Given that `divisor` is positive, the maximum possible result of the division is `.max` with a remainder of `divisor - 1`, which occurs when the full-width starting value is `.max * divisor + divisor - 1`. So the first positive input that overflows is `.max * divisor + divisor`, equivalent to `(divisor >> 1, divisor.magnitude << (.bitWidth - 1))`.

Similarly, the minimum possible result is `.min` with a remainder of `-(divisor - 1)`, which occurs for starting value `.min * divisor - (divisor - 1)`. So the first negative input that overflows is `.min * divisor - divisor`, and that is slightly more tricky to compute:

``````var high = (-divisor) >> 1
var low = divisor.magnitude << (.bitWidth - 1)
if low == 0 { high -= 1 }
low &-= divisor.magnitude
return (high, low)
``````

I’m moderately confident I did that correctly, and your point about it being simpler in unsigned stands.

…of course, in the specific case of this thread, the final division by `commonFactor` is guaranteed to have a remainder of zero, which can perhaps simplify things.

1 Like

Yeah, sorry for being unclear, I was looking at your use site specifically. You have the right bounds for the general problem.

1 Like

If, instead of an `Int`, a list of prime factors were used, would the problem become easier to tackle? Easier in some ways, harder in others. It's a perfectly reasonable number representation, but not used very often for reasons you will discover if you implement it... =)

1 Like

I’m rather skeptical that prime factorization would make addition easier.

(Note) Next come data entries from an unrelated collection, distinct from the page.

(** ** Release of a block *)

Record FreedBlock (m m' : Machine) (o n : Z) : Prop := {
  fd_ok : PmmOk m';
  fd_layout : same_layout m m';
  fd_filled : filled (k_page_refcounts (pmm m)) (k_page_refcounts (pmm m')) o n 0;
  fd_blocks : blocks_of m ≡ₚ (o, n) :: blocks_of m';
  fd_frames : frames m' = frames m;
  fd_events : events m' = events m ++ [BuddyFree o]
}.

Lemma query_block_start m a n : PmmOk m → managed m a → (index_of m a, n) ∈ blocks_of m →
  ∃ q, Buddy.query_page (_buddy (pmm m)) (u32 (index_of m a)) = Ret q ∧ Buddy.in_range q = true ∧
    Buddy.is_free q = false ∧ Buddy.block_offset q = index_of m a ∧ Buddy.block_pages q = n.
Proof.
  intros HO Ha Hb. destruct (query_managed m a HO Ha) as (q & Hq & Hr & Hf). exists q.
  pose proof (block_range m _ _ HO Hb).
  assert (0 < rc m a) by (apply rc_covered; [done..|]; eexists _, _; split; [exact Hb|lia]).
  destruct (Buddy.is_free q); [lia|]. destruct Hf as (Hin & _ & Hon).
  assert ((Buddy.block_offset q, Buddy.block_pages q) = (index_of m a, n)) as [= E1 E2]
    by (eapply block_unique; [done..|lia]). done.
Qed.

(** The block is released if every page of it has one reference; otherwise the
    kernel stops. *)
Lemma free_pages_spec m a n : PmmOk m → managed m a → (index_of m a, n) ∈ blocks_of m →
  (∀ i, index_of m a ≤ i < index_of m a + n → ref m i = 1) →
  ∃ m', free_pages m a = Ret m' ∧ FreedBlock m m' (index_of m a) n.
Proof.
  intros HO Hm Hb Hone. pose proof (block_range m _ _ HO Hb) as (Ho & Hn & Hon). pose proof (page_count_bound m HO).
  destruct (managed_range m a HO Hm) as (H0 & _ & Hal). unfold free_pages. unfold page_aligned in Hal.
  rewrite (proj2 (Z.eqb_neq a nullptr)), Hal, Z.eqb_refl by (unfold nullptr; lia). cbn [negb].
  rewrite pa2pgnm_managed by done. cbn [obind].
  destruct (query_block_start m a n HO Hm Hb) as (q & -> & Er & Ef & Eo & En). cbn [obind].
  rewrite Er, Ef, Eo, En, Z.eqb_refl. cbn [negb orb].
  destruct (set_block_refs_ok m (index_of m a) n 1 0 HO Ho Hn Hon Hone) as (rs & -> & Hfill). cbn [obind].
  unfold buddy_free. rewrite i32_small by lia. cbn [with_refs with_pmm pmm _buddy].
  destruct (Free_spec (_buddy (pmm m)) (index_of m a) (ok_buddy _ HO) ltac:(lia))
    as [(n' & b & Hin & -> & Hi' & Hperm & _ & Hpc & _)|[Hno _]]; [|by destruct (Hno n)].
  assert ((index_of m a, n') = (index_of m a, n)) as [= ->].
  { pose proof (block_range m _ _ HO Hin). eapply (block_unique m _ _ _ _ (index_of m a)); try done; lia. }
  eexists. split; [reflexivity|]. split; [|done..].
  split; cbn; [done|by rewrite Hpc, (ok_count _ HO)|apply HO|rewrite (proj1 Hfill); apply HO| |apply (ok_frames _ HO)].
  intros i Hi. unfold ref, covered, blocks_of. cbn. rewrite (ref_filled m rs (index_of m a) n 0 i) by done.
  destruct (decide (index_of m a ≤ i < index_of m a + n)) as [Hir|Hout].
  - unfold UINT16_MAX. split; [lia|]. split; [lia|]. intros (o' & n' & Hin' & Hon').
    assert ((o', n') = (index_of m a, n)) as [= -> ->].
    { eapply block_unique; [done| |done|done|done]. unfold blocks_of. rewrite Hperm. by right. }
    pose proof (allocated_NoDup _ (ok_buddy _ HO)) as Hnd. rewrite Hperm in Hnd.
    apply NoDup_cons in Hnd as [Hnd _]. destruct Hnd. apply list_elem_of_fmap. by exists (index_of m a, n).
  - destruct (ok_refs _ HO i Hi) as [Hr Hc]. split; [done|]. rewrite Hc. unfold covered, blocks_of.
    setoid_rewrite Hperm. split.
    + intros (o' & n' & [[= -> ->]|Hin']%elem_of_cons & ?); [lia|]. by exists o', n'.
    + intros (o' & n' & Hin' & ?). exists o', n'. split; [by right|done].
Qed.

Lemma free_pages_shared m a n : PmmOk m → managed m a → (index_of m a, n) ∈ blocks_of m →
  (∃ i, index_of m a ≤ i < index_of m a + n ∧ ref m i ≠ 1) → free_pages m a = Panic.
Proof.
  intros HO Hm Hb Hex. pose proof (block_range m _ _ HO Hb) as (Ho & Hn & Hon).
  destruct (managed_range m a HO Hm) as (H0 & _ & Hal). unfold free_pages. unfold page_aligned in Hal.
  rewrite (proj2 (Z.eqb_neq a nullptr)), Hal, Z.eqb_refl by (unfold nullptr; lia). cbn [negb].
  rewrite pa2pgnm_managed by done. cbn [obind].
  destruct (query_block_start m a n HO Hm Hb) as (q & -> & Er & Ef & Eo & En). cbn [obind].
  rewrite Er, Ef, Eo, En, Z.eqb_refl. cbn [negb orb]. by rewrite set_block_refs_panic.
Qed.

End PmmBlocks.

Multiplication and division perhaps, but addition? Unlikely.

That said, for the specific things I’m doing, the denominators tend to have many small-prime factors, so I did consider a hybrid approach that tracks powers of the first few primes, alongside a non-factored fraction for the rest.

But that doesn’t really end up helping me, because the numerators I’m working with tend to have large prime factors.

1 Like

Why? It is simpler to start by implementing an arbitrary precision integer type (such as in some of the packages you link to) and use that for the numerator and denominator. Or does that defeat the purpose of whatever you are really trying to solve?

It's not how I read the headline post that presumably wanted a fixed width rational number. Using an arbitrary precision integer type in the implementation would be a major overkill (due to dynamic memory / ARC overhead).